The complication in this story is that Aristophanes could not write tragedy, and nor could Antiphon write comic plays. In fact, the only great playwright who could write both tragedy and comedy (not to mention history) at the highest level was William Shakespeare.

In this course, we will read together two plays, Romeo and Juliet and A Midsummer Night’s Dream, which are often considered companion plays, and are often performed at festivals side by side. Both plays involve young lovers, thwarted by the conventions and demands of their parents, against which the lovers rebel. Romeo and Juliet begins lightly with the love at first sight of the eponymous lovers, and ends tragically. A Midsummer Night’s Dream, by contrast, begins with tragic potential and the possibility of violence mid play, but it concludes with a high degree of happiness and satisfaction among the four young lovers. Why do these two plays, both ostensibly about young love, end so differently? How does Shakespeare write two plays apparently on the same subject but infuse one with comic contentment in the end, while the other ends in tears? Shakespeare’s two stories of young love, their similarities and differences, is the subject of this discussion course.
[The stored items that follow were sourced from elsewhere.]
Definition IsLinkLocalMulticast (a : Addr) : bool :=
  match Unmap a with
  | Addr4 n => bool_decide (v4 0 n = 224)%Z && bool_decide (v4 1 n = 0)%Z && bool_decide (v4 2 n = 0)%Z
  | Addr6 n _ => bool_decide (Z.land (v6u16 n) 65295 = 65282)%Z
  | AddrInvalid => false
  end.

Definition IsPrivate (a : Addr) : bool :=
  match Unmap a with
  | Addr4 n => bool_decide (v4 0 n = 10)%Z ||
      (bool_decide (v4 0 n = 172)%Z && bool_decide (Z.land (v4 1 n) 240 = 16)%Z) ||
      (bool_decide (v4 0 n = 192)%Z && bool_decide (v4 1 n = 168)%Z)
  | Addr6 n _ => bool_decide (Z.land (v6 0 n) 254 = 252)%Z
  | AddrInvalid => false
  end.

(** [netip.Prefix] and its [Contains]: no zone, the same family, and the same
    leading bits. *)
Record Prefix := mkPrefix { prefix_addr : Addr; prefix_bits : Z }.

Definition Contains (p : Prefix) (a : Addr) : bool :=
  match prefix_addr p, a with
  | Addr4 m, Addr4 n => bool_decide (Z.shiftr n (32 - prefix_bits p) = Z.shiftr m (32 - prefix_bits p))%Z
  | Addr6 m "", Addr6 n "" => bool_decide (Z.shiftr n (128 - prefix_bits p) = Z.shiftr m (128 - prefix_bits p))%Z
  | _, _ => false
  end.

Definition ip4 (a b c d : Z) : Z := (((a * 256 + b) * 256 + c) * 256 + d)%Z.

Class NetApi := {
  ParseAddr : string → option Addr;
  ParseAddr_wf h a : ParseAddr h = Some a → wf_addr a;
  AddrString : Addr → string;
  SplitHostPort : string → option (string * string);
  url_Parse : string → option (string * string);
}.

(** * Dial time *)

(** [fd00:ec2::254]. *)
Definition ipv6MetadataAddr : Addr := Addr6 (Z.shiftl 64768 112 + Z.shiftl 3778 96 + 596) "".

Section guard.
Context `{!UnicodeCase, !NetApi}.

(** Go: internal/sink/netguard/dialer.go:213-215 [normalizeHostname] *)
Definition normalizeHostname (host : string) : string := trim ["."%char] (to_lower (trim_space host)).

(** Go: internal/sink/netguard/dialer.go:217-224 [isLocalhostHostname] *)
Definition isLocalhostHostname (normalized : string) : bool :=
  bool_decide (normalized ∈ ["localhost"; "localhost.localdomain"]) || has_suffix ".localhost" normalized.

(** Go: internal/sink/netguard/dialer.go:226-234 [isMetadataHostnameNormalized] *)
Definition isMetadataHostnameNormalized (normalized : string) : bool :=
  bool_decide (normalized ∈ ["metadata"; "metadata.google.internal"; "instance-data"; "instance-data.ec2.internal"]).

(** Go: internal/sink/netguard/dialer.go:209-211 [isMetadataHostname] *)
Definition isMetadataHostname (host : string) : bool := isMetadataHostnameNormalized (normalizeHostname host).

(** [true] is acceptance.
    Go: internal/sink/netguard/dialer.go:200-207 [validateHostname] *)
Definition validateHostname (host : string) : bool :=
  let normalized := normalizeHostname host in
  negb (isLocalhostHostname normalized || isMetadataHostnameNormalized normalized).

(** [true] is acceptance.
    Go: internal/sink/netguard/dialer.go:236-260 [validateAddress] *)
Definition validateAddress (address : Addr) (allowPrivate : bool) : bool :=
  let address := Unmap address in
  if negb (IsValid address) || IsUnspecified address || IsLoopback address || IsLinkLocalUnicast address ||
     IsLinkLocalMulticast address || IsMulticast address || bool_decide (WithZone address "" = ipv6MetadataAddr)
  then false
  else if IsPrivate address && negb allowPrivate then false
  else if Is4 address &&
          (Contains (mkPrefix (Addr4 (ip4 100 64 0 0)) 10) address || Contains (mkPrefix (Addr4 (ip4 198 18 0 0)) 15) address)
  then false
  else true.

(** Go: internal/sink/netguard/dialer.go:59-79 [Dialer] *)
Record Dialer := mkDialer {
  allowPrivate : bool;
  allowPrivateSinks : bool;
}.

(** Go: internal/sink/netguard/dialer.go:156-162 [validateAddress] *)
Definition dialer_validateAddress (d : Dialer) (address : Addr) : bool :=
  if allowPrivate d then true else validateAddress address (allowPrivateSinks d).

(** Go: internal/sink/netguard/dialer.go:189-198 [networkForLookup] *)
Definition networkForLookup (network : string) : string :=
  if decide (network = "tcp4" ∨ network = "udp4") then "ip4"
  else if decide (network = "tcp6" ∨ network = "udp6") then "ip6" else "ip".

(** [LookupNetIP] is the answer of the resolver at this dial.
    Go: internal/sink/netguard/dialer.go:173-187 [resolve] *)
Definition resolve (LookupNetIP : string → string → option (list Addr)) (network host : string) : option (list Addr) :=
  match ParseAddr host with
  | Some literal => Some [Unmap literal]
  | None =>
      match LookupNetIP (networkForLookup network) host with
      | Some (a :: l) => Some (a :: l)
      | _ => None
      end
  end.

(** Go: internal/sink/netguard/dialer.go:123-154 [Resolve] *)
Definition Resolve (d : Dialer) (LookupNetIP : string → string → option (list Addr)) (network address : string) :
    option (list Addr * string * string) :=
  match SplitHostPort address with
  | None => None
  | Some (host, port) =>
      let host := trim_suffix "]" (trim_prefix "[" host) in
      if negb (validateHostname host) && (negb (allowPrivate d) || isMetadataHostname host) then None
      else
        addresses ← resolve LookupNetIP network host;
        if forallb (dialer_validateAddress d) addresses then Some (addresses, port, host) else None
  end.

(** The loop over the checked addresses; [dial] is the outcome of the [i]-th
    socket. *)
Fixpoint dial_all (dial : nat → bool) (port : string) (i : nat) (addresses : list Addr) : list (Addr * string) * bool :=
  match addresses with
  | [] => ([], false)
  | a :: addresses =>
      if dial i then ([(a, port)], true)
      else let '(l, ok) := dial_all dial port (S i) addresses in ((a, port) :: l, ok)
  end.

(** The addresses dialled, in order, and whether a connection was made.
    Go: internal/sink/netguard/dialer.go:104-121 [DialContext] *)
Definition DialContext (d : Dialer) (LookupNetIP : string → string → option (list Addr)) (dial : nat → bool)
    (network address : string) : list (Addr * string) * bool :=
  match Resolve d LookupNetIP network address with
  | None => ([], false)
  | Some (addresses, port, _) => dial_all dial port 0 addresses
  end.
End guard.

(** * Admission *)
Section admission.
Context `{!UnicodeCase, !NetApi}.

(** Go: internal/validation/endpoint_guard.go:54-62 [denyCIDRs] *)
Definition denyCIDRs : list Prefix :=
  [mkPrefix (Addr4 (ip4 127 0 0 0)) 8; mkPrefix (Addr4 (ip4 169 254 0 0)) 16; mkPrefix (Addr4 (ip4 100 64 0 0)) 10;
   mkPrefix (Addr4 (ip4 198 18 0 0)) 15; mkPrefix (Addr6 1 "") 128; mkPrefix (Addr6 (Z.shiftl 65152 112) "") 10;
   mkPrefix ipv6MetadataAddr 128].

(** Go: internal/validation/endpoint_guard.go:64-71 [denyHostnames] *)
Definition denyHostnames : list string :=
  ["localhost"; "localhost.localdomain"; "metadata"; "metadata.google.internal"; "instance-data";
   "instance-data.ec2.internal"].

(** Go: internal/validation/endpoint_guard.go:222-245 [isDeniedIP] *)
Definition isDeniedIP (allowPrivateSinks : bool) (addr : Addr) : bool :=
  if IsLoopback addr || IsLinkLocalUnicast addr || IsLinkLocalMulticast addr || IsUnspecified addr then true
  else if IsPrivate addr && negb allowPrivateSinks then true
  else existsb (λ prefix, Contains prefix (WithZone addr "")) denyCIDRs.

(** Go: internal/validation/endpoint_guard.go:202-220 [validateHost] *)
Definition validateHost (allowPrivateSinks : bool) (host : string) (path : list path_elem) : ErrorList :=
  let normalized := trim ["."%char] (to_lower (trim_space host)) in
  if decide (normalized = "") then []
  else if bool_decide (normalized ∈ denyHostnames) || has_suffix ".localhost" normalized
  then [mkFieldError FieldForbidden path]
  else match ParseAddr normalized with
       | None => []
       | Some addr => if isDeniedIP allowPrivateSinks addr then [mkFieldError FieldForbidden path] else []
       end.

(** A parsed URL is its scheme and its host name.
    Go: internal/validation/endpoint_guard.go:165-182 [validateURLTarget] *)
Definition validateURLTarget (allowPrivateSinks : bool) (raw : string) (path : list path_elem) : ErrorList :=
  let raw := trim_space raw in
  if decide (raw = "") then []
  else match url_Parse raw with
       | None => []
       | Some (scheme, host) =>
           if decide (scheme = "") then []
           else if equal_fold scheme "file" then [mkFieldError FieldForbidden path]
           else if decide (host = "") then [] else validateHost allowPrivateSinks host path
       end.

(** Go: internal/validation/endpoint_guard.go:133-147 [validateObjectStoreEndpoint] *)
Definition validateObjectStoreEndpoint (allowPrivateSinks : bool) (raw : string) (path : list path_elem) : ErrorList :=
  let raw := trim_space raw in
  if decide (raw = "") then []
  else match url_Parse raw with
       | None => []
       | Some (scheme, _) =>
           if decide (scheme = "") then []
           else if equal_fold scheme "s3" || equal_fold scheme "gs" then []
           else validateURLTarget allowPrivateSinks raw path
       end.

(** Go: internal/validation/endpoint_guard.go:247-256 [parseGitSCPHost] *)
Definition parseGitSCPHost (raw : string) : string :=
  match cut_byte ":" raw with
  | None | Some ("", _) => ""
  | Some (lhs, _) =>
      if has_byte "/" lhs then ""
      else trim_space (match cut_last_byte "@" lhs with Some (_, host) => host | None => lhs end)
  end.

(** Go: internal/validation/endpoint_guard.go:149-163 [validateGitRemoteTarget] *)
Definition validateGitRemoteTarget (allowPrivateSinks : bool) (raw : string) (path : list path_elem) : ErrorList :=
  let raw := trim_space raw in
  if decide (raw = "") then []
  else if contains raw "://" then validateURLTarget allowPrivateSinks raw path
  else
    let host := parseGitSCPHost raw in
    if decide (host = "") then [] else validateHost allowPrivateSinks host path.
While Brightspace is the hub where all course materials can be found, learners will also receive an Outlook invitation to the live Zoom seminars. The seminars can be accessed via the Outlook invitation or by clicking the corresponding link in Brightspace.

Text: Romeo and Juliet by William Shakespeare – Penguin Edition, ISBN: 978-0743477116; A Midsummer Night's Dream by William Shakespeare – Penguin Edition, ISBN: 978-1501146213

Schedule: June 2nd, 4th, 9th, and 11th, at 9:00 AM (AZ time)

Facilitator: Carol McNamara

GH employees (and affiliate school employees): use voucher code ghemployee (case sensitive) at checkout.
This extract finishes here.